* Your task
Your job with the data below is to output exactly the lines from the one holding "run in which" down to the one holding "Hg _ IH]; [done|].", both included, and no others.

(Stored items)

##############################

(** X13: pruning the disconnected entries of a slot list loses no callable
    entry: the callable entries of the pruned list are those of the list, in
    the same order, and each callable entry survives pruning. *)
Theorem pruning_keeps_callable
    {any} (w : world) (ps : list (connection_slot_pair.t any)) :
  callable_in w (prune_in w ps) = callable_in w ps
  ∧ ∀ p, p ∈ callable_in w ps → p ∈ prune_in w ps.
Proof.
  assert (X : ∀ p : connection_slot_pair.t any,
            eval (is_callable p) w = true → eval (is_disconnected p) w = false).
  { intros p. rewrite eval_is_disconnected, eval_is_callable.
    by destruct (eval (connection.connected _) w). }
  split.
  - unfold callable_in, prune_in.
    induction ps as [|p ps IH]; [done|].
    destruct (eval (is_disconnected p) w) eqn:D.
    + rewrite (filter_cons_False _ p ps) by (rewrite D; done).
      rewrite IH. rewrite (filter_cons_False _ p ps); [done|].
      intros C. apply X in C. congruence.
    + rewrite (filter_cons_True _ p ps) by done.
      destruct (eval (is_callable p) w) eqn:C.
      * rewrite !filter_cons_True by done. by rewrite IH.
      * rewrite !filter_cons_False by (rewrite C; done). done.
  - intros p. unfold callable_in, prune_in.
    rewrite !list_elem_of_filter. intros [C ?]. auto.
Qed.

Lemma pruning_keeps_callable_witness :
  let w := exec (connection.unblock example_handle) example_world in
  let p := connection_slot_pair.make example_handle tt in
  let d := connection_slot_pair.default 16%Z tt in
  p ∈ callable_in w [d; p; d]
  ∧ p ∈ prune_in w [d; p; d]
  ∧ callable_in w (prune_in w [d; p; d]) = [p].
Proof.
  intros w p d.
  assert (H : p ∈ callable_in w [d; p; d]).
  { apply list_elem_of_filter. split; [vm_compute; reflexivity|].
    apply list_elem_of_further, list_elem_of_here. }
  destruct (pruning_keeps_callable w [d; p; d]) as [E K].
  split; [exact H|]. split; [exact (K p H)|].
  rewrite E. vm_compute. reflexivity.
Defined.

(** X14: a pair built from a connection answers for that connection: the
    predicates on the pair give what the connection's own [connected()] and
    [blocked()] give, the stored slot plays no part, the pair's connection
    compares equal to the one it was built from, and a pair built from any
    copy of the connection answers the same. *)
Theorem pair_answers_for_its_connection
    {any} (c c' : connection.t) (a a' : any) (w : world) :
  copy_of c c' →
  eval (is_disconnected (connection_slot_pair.make c a)) w
  = negb (eval (connection.connected c) w)
  ∧ eval (is_callable (connection_slot_pair.make c a)) w
    = eval (connection.connected c) w && negb (eval (connection.blocked c) w)
  ∧ connection.op_eq
      (connection_slot_pair.first (connection_slot_pair.make c a)) c = true
  ∧ eval (is_disconnected (connection_slot_pair.make c' a')) w
    = eval (is_disconnected (connection_slot_pair.make c a)) w
  ∧ eval (is_callable (connection_slot_pair.make c' a')) w
    = eval (is_callable (connection_slot_pair.make c a)) w.
Proof.
  intros [S _]%copy_of_fields.
  rewrite !eval_is_disconnected, !eval_is_callable. simpl.
  rewrite !(connected_same_slot c (connection.copy c) w) by done.
  rewrite !(blocked_same_slot c (connection.copy c) w) by done.
  rewrite !(connected_same_slot c (connection.copy c') w) by done.
  rewrite !(blocked_same_slot c (connection.copy c') w) by done.
  repeat split. by apply op_eq_true.
Qed.

Lemma pair_answers_for_its_connection_witness :
  let c := example_handle in
  let c' := connection.assign (connection.default 16%Z) example_handle in
  copy_of c c'
  ∧ eval (is_callable (connection_slot_pair.make c' 5)) example_world
    = eval (is_callable (connection_slot_pair.make c 7)) example_world.
Proof.
  intros c c'.
  assert (H : copy_of c c') by apply copy_of_assign, copy_of_self.
  split; [exact H|].
  exact (proj2 (proj2 (proj2 (proj2
    (pair_answers_for_its_connection c c' 7 5 example_world H))))).
Defined.

(** ** Guards, one after the other *)

Lemma scope_exec (b : bound_object.t) (n : nat) (w : world) :
  exec (auto_disconnect_bound_object.scope b n) w
  = World (bodies w) (trace w ++ unreleased [(b, n)]).
Proof.
  unfold exec. rewrite scope_unfold. destruct n as [|n].
  - reflexivity.
  - rewrite release_times_S. simpl. destruct w. simpl. by rewrite app_nil_r.
Qed.

Lemma unreleased_cons (g : bound_object.t * nat)
    (gs : list (bound_object.t * nat)) :
  unreleased (g :: gs) = unreleased [g] ++ unreleased gs.
Proof. by destruct g as [b [|n]]. Qed.

Lemma scopes_exec (gs : list (bound_object.t * nat)) :
  ∀ w, exec (scopes gs) w = World (bodies w) (trace w ++ unreleased gs).
Proof.
  induction gs as [|g gs IH]; intros w.
  - destruct w. unfold exec. simpl. by rewrite app_nil_r.
  - destruct g as [b n]. rewrite (unreleased_cons (b, n) gs).
    unfold scopes. cbn [for_each]. rewrite exec_bind. fold (scopes gs).
    rewrite IH, scope_exec. cbn [bodies trace fst snd].
    by rewrite app_assoc.
Qed.

Lemma guard_calls_app (t1 t2 : list event) :
  guard_calls (t1 ++ t2) = guard_calls t1 ++ guard_calls t2.
Proof. apply omap_app. Qed.

Lemma guard_calls_unreleased (gs : list (bound_object.t * nat)) :
  guard_calls (unreleased gs)
  = map (λ g, bound_object.notify g.1) (filter (λ g, g.2 = 0) gs).
Proof.
  induction gs as [|[b [|n]] gs IH]; [done| |].
  - rewrite filter_cons_True by done. cbn [unreleased map fst].
    change (guard_calls (guard_notified (bound_object.notify b) :: unreleased gs))
      with (bound_object.notify b :: guard_calls (unreleased gs)).
    by rewrite IH.
  - rewrite filter_cons_False by (simpl; lia). cbn [unreleased]. done.
Qed.

(** X15: over any run of guard lifetimes, the calls the guards make are
    exactly [binding.disconnect(binding.obj, binding.data)] of the guards
    that were never released, one call each, in the order of destruction; a
    run in which every guard was released adds no call of a guard. *)
Theorem guards_notify_exactly_the_unreleased
    (gs : list (bound_object.t * nat)) (w : world) :
  guard_calls (trace (exec (scopes gs) w))
  = guard_calls (trace w)
    ++ map (λ g, Call (bound_object.disconnect g.1) (bound_object.obj g.1)
                      (bound_object.data g.1))
           (filter (λ g, g.2 = 0) gs)
  ∧ (Forall (λ g, g.2 ≠ 0) gs →
     guard_calls (trace (exec (scopes gs) w)) = guard_calls (trace w))
  ∧ length (guard_calls (trace (exec (scopes gs) w)))
    = length (guard_calls (trace w)) + length (filter (λ g, g.2 = 0) gs).
Proof.
  assert (E : guard_calls (trace (exec (scopes gs) w))
              = guard_calls (trace w)
                ++ map (λ g, bound_object.notify g.1) (filter (λ g, g.2 = 0) gs)).
  { rewrite scopes_exec. cbn [trace].
    by rewrite guard_calls_app, guard_calls_unreleased. }
  split; [exact E|]. split.
  - intros H. rewrite E.
    assert (filter (λ g : bound_object.t * nat, g.2 = 0) gs = []) as ->.
    { clear E. induction H as [|g gs Hg _ IH]; [done|].
      rewrite filter_cons_False by done. exact IH. }
    simpl. by rewrite app_nil_r.
  - by rewrite E, length_app, length_map.
Qed.

Lemma guards_notify_exactly_the_unreleased_witness :
  let b1 := bound_object.mk 20%Z 21%Z 22%Z in
  let b2 := bound_object.mk 30%Z 31%Z 32%Z in
  Forall (λ g : bound_object.t * nat, g.2 ≠ 0) [(b1, 1); (b2, 3)]
  ∧ guard_calls (trace (exec (scopes [(b1, 1); (b2, 3)]) example_world)) = []
  ∧ guard_calls (trace (exec (scopes [(b1, 0); (b2, 2); (b2, 0)]) example_world))
    = [Call 22%Z 20%Z 21%Z; Call 32%Z 30%Z 31%Z].
Proof.
  intros b1 b2.
  assert (H : Forall (λ g : bound_object.t * nat, g.2 ≠ 0) [(b1, 1); (b2, 3)]).
  { repeat constructor; simpl; lia. }
  destruct (guards_notify_exactly_the_unreleased [(b1, 1); (b2, 3)] example_world)
    as (_ & R & _).
  destruct (guards_notify_exactly_the_unreleased
              [(b1, 0); (b2, 2); (b2, 0)] example_world) as (E & _ & _).
  split; [exact H|]. split; [exact (R H)|].
  rewrite E. reflexivity.
Defined.
(** * Properties *)

(** ** Binary64 arithmetic

  Facts about the standard library's executable specification of IEEE-754
  arithmetic, at the precision of JavaScript numbers: how a mantissa is
  shifted and rounded, that small integers are represented exactly, that
  multiplying by one changes nothing, and that the comparison
  [count > length * 0.1] decides [length < 10 * count]. *)

Module Binary64.

Lemma digits2_pos_size (p : positive) : digits2_pos p = Pos.size p.
Proof. induction p; simpl; congruence. Qed.

Lemma digits2_pos_bounds (p : positive) :
  2 ^ (Zpos (digits2_pos p) - 1) <= Zpos p < 2 ^ Zpos (digits2_pos p).
Proof.
  induction p as [p IH | p IH | ]; simpl digits2_pos.
  - rewrite Pos2Z.inj_succ, (Pos2Z.inj_xI p).
    replace (Z.succ (Zpos (digits2_pos p)) - 1) with (Z.succ (Zpos (digits2_pos p) - 1)) by lia.
    rewrite !Z.pow_succ_r by lia. lia.
  - rewrite Pos2Z.inj_succ, (Pos2Z.inj_xO p).
    replace (Z.succ (Zpos (digits2_pos p)) - 1) with (Z.succ (Zpos (digits2_pos p) - 1)) by lia.
    rewrite !Z.pow_succ_r by lia. lia.
  - simpl. lia.
Qed.

Lemma digits2_pos_unique (p : positive) (d : Z) :
  2 ^ (d - 1) <= Zpos p < 2 ^ d -> Zpos (digits2_pos p) = d.
Proof.
  intros [Hl Hu]. pose proof (digits2_pos_bounds p) as [Bl Bu].
  set (c := Zpos (digits2_pos p)) in *.
  assert (0 < d).
  { destruct (Z.ltb_spec 0 d); [assumption|].
    rewrite (Z.pow_neg_r 2 d) in Hu by (destruct (Z.eq_dec d 0); [subst; simpl in Hu|]; lia) . lia. }
  destruct (Z.lt_total c d) as [Hlt | [Heq | Hgt]]; [ | assumption | ].
  - assert (2 ^ c <= 2 ^ (d - 1)) by (apply Z.pow_le_mono_r; lia). lia.
  - assert (2 ^ d <= 2 ^ (c - 1)) by (apply Z.pow_le_mono_r; lia). lia.
Qed.

Lemma iter_pos_iter {A : Type} (f : A -> A) (p : positive) (x : A) :
  iter_pos f p x = Pos.iter f x p.
Proof.
  revert x. induction p as [p IH | p IH | ]; intros x; simpl.
  - rewrite !IH, !Pos.iter_swap. reflexivity.
  - rewrite !IH. reflexivity.
  - reflexivity.
Qed.

Lemma shr_1_nonneg (m : Z) (r s : bool) :
  0 <= m ->
  shr_1 (Build_shr_record m r s) = Build_shr_record (m / 2) (Z.odd m) (r || s).
Proof.
  intros Hm. destruct m as [ | p | p ]; [reflexivity | | lia].
  destruct p as [p | p | ]; cbn [shr_1].
  - f_equal. rewrite (Pos2Z.inj_xI p). apply Z.div_unique with 1; lia.
  - f_equal. rewrite (Pos2Z.inj_xO p). apply Z.div_unique with 0; lia.
  - reflexivity.
Qed.

Lemma shr_iter (m : Z) (r s : bool) (k : positive) :
  0 <= m ->
  let mrs := iter_pos shr_1 k (Build_shr_record m r s) in
  shr_m mrs = m / 2 ^ Zpos k /\ shr_r mrs = Z.testbit m (Zpos k - 1).
Proof.
  intros Hm. cbv zeta. rewrite iter_pos_iter.
  apply (Pos.iter_ind _ shr_1 (Build_shr_record m r s)
           (fun k mrs => shr_m mrs = m / 2 ^ Zpos k /\ shr_r mrs = Z.testbit m (Zpos k - 1))).
  - rewrite shr_1_nonneg by assumption. simpl shr_m. simpl shr_r.
    split; [reflexivity | symmetry; apply Z.bit0_odd].
  - intros p [m' r' s'] [Hm' _]. cbn [shr_m] in Hm'. subst m'.
    rewrite shr_1_nonneg by (apply Z.div_pos; [assumption | apply Z.pow_pos_nonneg; lia]).
    simpl shr_m. simpl shr_r. rewrite Pos2Z.inj_succ. split.
    + rewrite Z.pow_succ_r by lia. rewrite Z.div_div by (try apply Z.pow_pos_nonneg; lia).
      f_equal. lia.
    + replace (Z.succ (Zpos p) - 1) with (Zpos p) by lia.
      rewrite Z.testbit_odd, Z.shiftr_div_pow2 by lia. reflexivity.
Qed.

Lemma testbit_half (a : Z) (k : positive) :
  Z.testbit a (Zpos k - 1) = true -> 2 ^ (Zpos k - 1) <= a mod 2 ^ Zpos k.
Proof.
  intros Hb. apply Z.testbit_true in Hb; [ | lia].
  assert (Hp : 0 < 2 ^ (Zpos k - 1)) by (apply Z.pow_pos_nonneg; lia).
  replace (Zpos k) with (Z.succ (Zpos k - 1)) at 2 by lia.
  rewrite Z.pow_succ_r by lia. rewrite (Z.mul_comm 2).
  rewrite Z.rem_mul_r by lia. rewrite Hb.
  pose proof (Z.mod_pos_bound a (2 ^ (Zpos k - 1)) Hp). lia.
Qed.

Lemma fexp_eq (x : Z) : fexp prec emax x = Z.max (x - 53) (-1074).
Proof. reflexivity. Qed.

Lemma round_nearest_even_spec (mrs : shr_record) :
  let m1 := round_nearest_even (shr_m mrs) (loc_of_shr_record mrs) in
  m1 = shr_m mrs \/ (m1 = shr_m mrs + 1 /\ shr_r mrs = true).
Proof.
  destruct mrs as [m [ | ] [ | ]]; cbn; try (left; reflexivity).
  - right. split; reflexivity.
  - destruct (Z.even m); [left | right; split]; reflexivity.
Qed.

Lemma shr_fexp_id (m : positive) (e : Z) :
  canonical_mantissa prec emax m e = true ->
  shr_fexp prec emax (Zpos m) e loc_Exact = (Build_shr_record (Zpos m) false false, e).
Proof.
  unfold canonical_mantissa, shr_fexp. intros H. apply Z.eqb_eq in H.
  cbn [Zdigits2]. rewrite H, Z.sub_diag. reflexivity.
Qed.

##############################

* Reply
    run in which every guard was released adds no call of a guard. *)
Theorem guards_notify_exactly_the_unreleased
    (gs : list (bound_object.t * nat)) (w : world) :
  guard_calls (trace (exec (scopes gs) w))
  = guard_calls (trace w)
    ++ map (λ g, Call (bound_object.disconnect g.1) (bound_object.obj g.1)
                      (bound_object.data g.1))
           (filter (λ g, g.2 = 0) gs)
  ∧ (Forall (λ g, g.2 ≠ 0) gs →
     guard_calls (trace (exec (scopes gs) w)) = guard_calls (trace w))
  ∧ length (guard_calls (trace (exec (scopes gs) w)))
    = length (guard_calls (trace w)) + length (filter (λ g, g.2 = 0) gs).
Proof.
  assert (E : guard_calls (trace (exec (scopes gs) w))
              = guard_calls (trace w)
                ++ map (λ g, bound_object.notify g.1) (filter (λ g, g.2 = 0) gs)).
  { rewrite scopes_exec. cbn [trace].
    by rewrite guard_calls_app, guard_calls_unreleased. }
  split; [exact E|]. split.
  - intros H. rewrite E.
    assert (filter (λ g : bound_object.t * nat, g.2 = 0) gs = []) as ->.
    { clear E. induction H as [|g gs Hg _ IH]; [done|].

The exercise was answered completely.